Neoliberal kapitalist dünya düzeni yetişkinleri bir örnekleştirip özgürlüğünü elinden alırken, çocukları serbest bırakacak değil ya. Şehir hatta köy çocuklarını ağına alan küresel oyun ve oyuncak endüstrisi ihtiyacı olan merhametsiz, tüketici insanı yetiştirmede oldukça başarılı. Tamamen hırs kazanma ve ötekini yenmeye odaklı çocuk oyuncaklarının filmleri gişe hasılatıyla başdöndürücü bir kazanç sağlarken, öte yandan da modası sürekli geçen kimi yapay kahramanlar yoluyla çocuklarda köksüzlüğe, bağlanmaların çok kısa sürmesine yol açıyor. Oyuncakların çok pahalı oluşu, içerdiği kimyasallar, ailelerin bütçesini derinden sarsması üzerine de çokça düşünülmesi lazım. Her bir çocuğun evinde biriken on çocuğun oynayacağı kadar oyuncak, artık ekonomi sosyoloji ve felsefe açısından ele alınmak zorunda.

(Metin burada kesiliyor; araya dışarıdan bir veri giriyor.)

Lemma wp_resize_round n h :
  resizing_loop n h →
  wpp (resize_round pw id timeout) (λ last h',
    if last then Forall resize_call (pow_calls h') ∧ resized (pow_calls h')
    else match n with 0 => False | S n => resizing_loop n h' end) h.
Proof.
  intros [Ht Hc]. unfold resize_round. apply wp_bind, wp_trigger. intros u _. apply wp_bind, wp_trigger.
  intros t [_ Htt]. cbn [pow_calls fmap list_fmap pow_call_of ev_req ev_ans slept] in Htt. fold (pow_calls h) in Htt.
  set (h1 := Ev Pow_Now t :: _).
  assert (Forall resize_call (pow_calls h1)) as Hc1 by by repeat constructor.
  assert (slept (pow_calls h1) = 10 * Second + slept (pow_calls h))%Z as Hs1 by done.
  destruct (timeout <? t)%Z eqn:Hlt.
  { apply Z.ltb_lt in Hlt. apply wp_ret. split; [done|]. apply (r_timeout _ t); [left|done]. }
  apply Z.ltb_ge in Hlt. destruct n as [|n]; [unfold Second in *; simpl in *; lia|].
  apply wp_bind. eapply makes_wp; [apply pow_getInstance|]. intros r l Hl%resize_reading Hr. destruct Hl as [Hs Hl].
  fold (pow_calls l) in *.
  assert (∀ l', slept (pow_calls l') = 0%Z → Forall resize_call (pow_calls l') → resizing_loop n (l' ++ h1)) as Hnext.
  { intros l' Hs' Hl'. split; rewrite pow_calls_app; [|by apply Forall_app_2].
    rewrite slept_app. unfold Second in *. lia. }
  destruct r as [i|err]; [|apply wp_ret; by apply Hnext].
  destruct Hr as ((_ & _ & _ & [size Hsize]) & rq & Hrq & Hp).
  destruct (VolumeIDs i) as [|v vs] eqn:Hv; [apply wp_ret; by apply Hnext|].
  assert (got_instance id i (pow_calls (l ++ h1))) as Hgot.
  { exists rq. rewrite pow_calls_app, elem_of_app. auto. }
  rewrite Hsize. apply wp_bind, wp_ret. destruct (float_eqb size (Disk pw)) eqn:He.
  { apply wp_ret. split; [rewrite pow_calls_app; by apply Forall_app_2|by eapply r_same]. }
  apply wp_bind. eapply makes_wp; [apply pow_updateVolume|]. intros r l' Hl' Hr'. fold (pow_calls l') in *.
  assert (slept (pow_calls l') = 0%Z ∧ Forall resize_call (pow_calls l')) as [Hs2 Hl2].
  { split; [clear -Hl'; by induction Hl' as [|[] ? Hc]|]. eapply Forall_impl; [exact Hl'|]. intros []; try done. by exists v. }
  apply wp_ret. destruct r as [u'|err].
  - split; [rewrite !pow_calls_app; repeat apply Forall_app_2; done|].
    destruct (proj1 Hr') as (rq' & u2 & Hin); [by exists u'|].
    eapply (r_updated _ i v rq' u2).
    + rewrite pow_calls_app. by apply got_instance_app.
    + by rewrite Hv.
    + rewrite pow_calls_app, elem_of_app. by left.
    + exact (proj1 (Forall_forall _ _) Hl' _ Hin).
  - rewrite app_assoc. apply Hnext; [rewrite pow_calls_app, slept_app; lia|rewrite pow_calls_app; by apply Forall_app_2].
Qed.
(* ===== verification/Cluster.v ===== *)
(** * A cluster: the TaskRuns the API server stores, and how the controller and its users
      change them

    The store is what the accepted requests of a history leave. The contract
    [cluster_spec] is that of the reconciler with answers that are up to date; [step] is
    the state machine of a static platform: atomic allocations by [HostPool.Allocate], and
    whatever else happens. *)
From S2P Require Import Prelude GoLib GoStrings Prog Exec Kube Cloud Effects HostPools Trace HostPoolFacts.

#[global] Instance NamespacedName_countable : Countable NamespacedName.
Proof.
  apply (inj_countable' (λ k, (key_namespace k, key_name k)) (λ '(ns, n), Key ns n)). by intros [].
Defined.

(** ** The store *)

Abbreviation store := (gmap NamespacedName TaskRun).

(** An accepted request. *)
Definition act_effect (a : action) (σ : store) : store :=
  match a with
  | A_Create _ (Ok tr) | A_Update _ (Ok tr) => <[ObjectKeyFromObject tr := tr]> σ
  | A_Delete tr (Ok _) => delete (ObjectKeyFromObject tr) σ
  | _ => σ
  end.
(** The store after the calls of a history. *)
Definition after (σ : store) (h : hist mpcE) : store := foldr act_effect σ (actions h).

Definition tasks (σ : store) : list TaskRun := (map_to_list σ).*2.

(** The tasks of users on a host, and the number of its spots they take. *)
Definition occupants (host : string) (σ : store) : gset NamespacedName :=
  dom (filter (λ p : NamespacedName * TaskRun, occupies host p.2 = true) σ).
Definition load (host : string) (σ : store) : nat := size (occupants host σ).

#[global] Instance selects_dec o m : Decision (selects o m).
Proof.
  destruct o as [ks|ls|ns]; simpl.
  - apply _.
  - refine (cast_if (decide (map_Forall (λ k v, map_lookup (Labels m) k = Some v) ls))); by unfold map_Forall in *.
  - apply _.
Defined.

(** ** The contract *)

(** Answers of an API server with the store [σ]: lists and gets are up to date, an update
    is accepted only of a TaskRun that exists, a creation only of one that does not, and
    it stores the labels it was given. *)
Definition current {X} (σ : store) (c : clientE X) : X → Prop :=
  match c in clientE X return X → Prop with
  | Get_TaskRun key => λ r, ∀ tr, r = Ok tr → σ !! key = Some tr
  | List_TaskRuns o => λ r, ∀ trs, r = Ok trs → trs ≡ₚ filter (λ tr, selects o (tr_meta tr)) (tasks σ)
  | Update_TaskRun tr => λ r, ∀ tr', r = Ok tr' → is_Some (σ !! ObjectKeyFromObject tr)
  | Create_TaskRun tr => λ r, ∀ tr', r = Ok tr' →
      σ !! ObjectKeyFromObject tr' = None ∧ tr_Labels tr' = tr_Labels tr
  | _ => λ _, True
  end.

Definition cluster_spec (m0 : memory) (σ : store) : contract mpcE := λ h X e x,
  go_spec m0 h X e x ∧
  match e in mpcE X return X → Prop with
  | Client c | APIReader c => current (after σ h) c
  | _ => λ _, True
  end x.

(** An API server that refuses nothing it need not refuse: it lists, has the
    secrets of the controller, accepts the updates of what it stores, and creates what is not there. *)
Definition accepts {X} (operatorNamespace : string) (σ : store) (c : clientE X) : X → Prop :=
  match c in clientE X return X → Prop with
  | List_TaskRuns o => λ r, ∃ trs, r = Ok trs
  | Get_Secret key => λ r, key_namespace key = operatorNamespace → ∃ s, r = Ok s
  | Update_TaskRun tr => λ r, is_Some (σ !! ObjectKeyFromObject tr) → ∃ tr', r = Ok tr'
  | Create_TaskRun tr => λ r, ∀ err, r = Err err → IsAlreadyExists err = true
  | _ => λ _, True
  end.

Definition willing_spec (operatorNamespace : string) (m0 : memory) (σ : store) : contract mpcE := λ h X e x,
  cluster_spec m0 σ h X e x ∧
  match e in mpcE X return X → Prop with Client c => accepts operatorNamespace (after σ h) c | _ => λ _, True end x.

(** ** The state machine *)

Section machine.
Context `{K8s} `{Retry}.
Variables (operatorNamespace : string) (hp : HostPool).

(** [σ'] has no task of a user on a host of the pool that was not there in [σ]. *)
Definition no_new_tasks (σ σ' : store) : Prop :=
  ∀ key tr' k, is_Some (hosts hp !! k) → σ' !! key = Some tr' → occupies k tr' = true →
    ∃ tr, σ !! key = Some tr ∧ occupies k tr = true.

(** One step: an allocation from the pool for a stored TaskRun of a user without a host,
    by itself; or a change by anyone that puts no task on a host of the pool: TaskRuns are
    created, run, finish, are released and deleted. *)
Inductive step (σ : store) : store → Prop :=
| step_allocate m tr secretName r l :
    σ !! ObjectKeyFromObject tr = Some tr → label tr TaskTypeLabel = "" → label tr AssignedHost = "" →
    is_Some (tr_Labels tr) →
    exec (cluster_spec m σ) (HostPool.Allocate operatorNamespace hp tr secretName) [] r l →
    step σ (after σ l)
| step_other σ' : no_new_tasks σ σ' → step σ σ'.

(** No host of the pool has more tasks than it may run at once. *)
Definition within_capacity (σ : store) : Prop :=
  ∀ k host, hosts hp !! k = Some host → (Z.of_nat (load k σ) ≤ h_Concurrency host)%Z.

(** A pool as the configuration makes it: hosts have the names of their keys. *)
Definition named_hosts : Prop := ∀ k host, hosts hp !! k = Some host → h_Name host = k ∧ k ≠ "".
End machine.

(** ** An API server *)

(** It has the secrets of the controller's namespace, ssh keys among them, and the host
    configuration that is given; the clouds know nothing. *)
Section server.
Variable config : result ConfigMap.

Definition api_answer (σ : store) {X} (c : clientE X) : X :=
  match c in clientE X return X with
  | Get_TaskRun key => match σ !! key with Some tr => Ok tr | None => Err (ApiStatus ReasonNotFound "not found") end
  | Get_Secret key =>
      if String.eqb (key_namespace key) "mpc" then Ok {| sec_meta := zero_meta; sec_Data := ∅ |}
      else Err (ApiStatus ReasonNotFound "not found")
  | Get_ConfigMap key => config
  | List_TaskRuns o => Ok (filter (λ tr, selects o (tr_meta tr)) (tasks σ))
  | List_Pods o => Ok []
  | Create_TaskRun tr =>
      match σ !! ObjectKeyFromObject tr with
      | Some _ => Err (ApiStatus ReasonAlreadyExists "exists")
      | None => Ok tr
      end
  | Create_Secret s => Ok s
  | Update_TaskRun tr =>
      match σ !! ObjectKeyFromObject tr with
      | Some _ => Ok tr
      | None => Err (ApiStatus ReasonNotFound "not found")
      end
  | Update_Pod p => Ok p
  | Delete_TaskRun tr => Ok tt
  | Delete_Secret s => Ok tt
  end.

Definition cloud_answer {X} (c : cloudE X) : X :=
  match c in cloudE X return X with
  | LaunchInstance _ _ tags => (tags, Err (ErrText "unknown"))
  | TerminateInstance _ => Err (ErrText "unknown")
  | GetInstanceAddress _ => Err (ErrText "unknown")
  | CountInstances _ => Err (ErrText "unknown")
  | ListInstances _ => Err (ErrText "unknown")
  | GetState _ => Err (ErrText "unknown")
  end.

Definition mem_answer (m : memory) {X} (e : memE X) : X :=
  match e in memE X return X with
  | Get_configMapResourceVersion => m_version m
  | Set_configMapResourceVersion _ => tt
  | Get_platformConfig p => m_cache m !! p
  | Set_platformConfig _ _ => tt
  | Clear_platformConfig => tt
  | New_tags _ => fresh (dom (m_tags m))
  | Read_tags l => default ∅ (m_tags m !! l)
  | Write_tags _ _ => tt
  end.

Definition metric_answer (m : memory) {X} (e : metricE X) : X :=
  match e in metricE X return X with
  | Has_platform p => bool_decide (p ∈ m_platforms m)
  | Put_platform _ => tt
  | Registry_Register _ _ => None
  | Set_poolSize _ _ => tt
  | Inc _ _ => tt
  | Observe _ _ _ => tt
  | Set_gauge _ _ _ _ => tt
  end.

Definition server_answer (σ : store) (m : memory) {X} (e : mpcE X) : X :=
  match e in mpcE X return X with
  | Client c => api_answer σ c
  | APIReader c => api_answer σ c
  | Cloud p c => cloud_answer c
  | Mem c => mem_answer m c
  | Metric c => metric_answer m c
  | Now => 0%Z
  | RangeMap keys => keys
  | RandRead _ => Err (ErrText "no entropy")
  | RecordEvent _ _ _ _ => tt
  | Caller => ("taskrun.go", 0%Z)
  end.

(** The server and the process's memory, each changed by every request. *)
Definition api_server : environment mpcE (store * memory) := λ X e '(σ, m),
  let x := server_answer σ m e in (x, (act_effect (action_of (Ev e x)) σ, event_effect e x m)).
End server.

(** The answer of a server that has no configuration. *)
Definition no_config : result ConfigMap := Err (ApiStatus ReasonNotFound "not found").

Topaçlar bilyeler tahta arabalar zamanı geçti yeni şeyler söylemek lazım diye düşünenler bu yeninin mahiyeti üzerinde inisiyatif alabilseler keşke. Şu anda tedavi olması gereken boyutlarda dijital iletişim ve sosyal medya bağımlılığına yakalanmış insanlar var ve bu salgın çocukları bile içine almış durumda. İnsani iletişim kurmadan, başkasına gereksinim duymadan, tek başına sürekli bir simülasyon içinde olan çocuklar rol modellerin de azaldığı bir dünyada diğergamlığı, fedakarlığı, bir insana emek vermeyi, hoşgörmeyi ve hakiki candan cana bir iletişimi nerede öğrenecek? Başka çocukların acıları, yoksulluğu, ölümü ve kaybı üzerine kurulan tüketimin parçası haline getirilen çocukların alet edildiği insanlık krizine giremedik daha. Dayatılmış ihtiyaçlar ve sonu gelmez istekler için başka insanların başına gelenlere doğaya nehirlere denizlere ve toprağa yapılanlara zerre aldırmayan insan topluluğu böyle oluştu işte.
***
Çocuk Şehri dergisi nice düşüncelere yol açtı. Tabiat, yolculuk sayıları da çok önemli fakat Baba sayısı kaybedilmiş çok kıymetli bir insanı bulmak gibi. Babanın çocuk ve insanlık üzerindeki anne kadar hayati önemini gözler önüne seriyor. Her şeyin yüzeyselleştiği bir ortamda böyle ince işlere eğilen ve emek verenleri kutlamak lazım.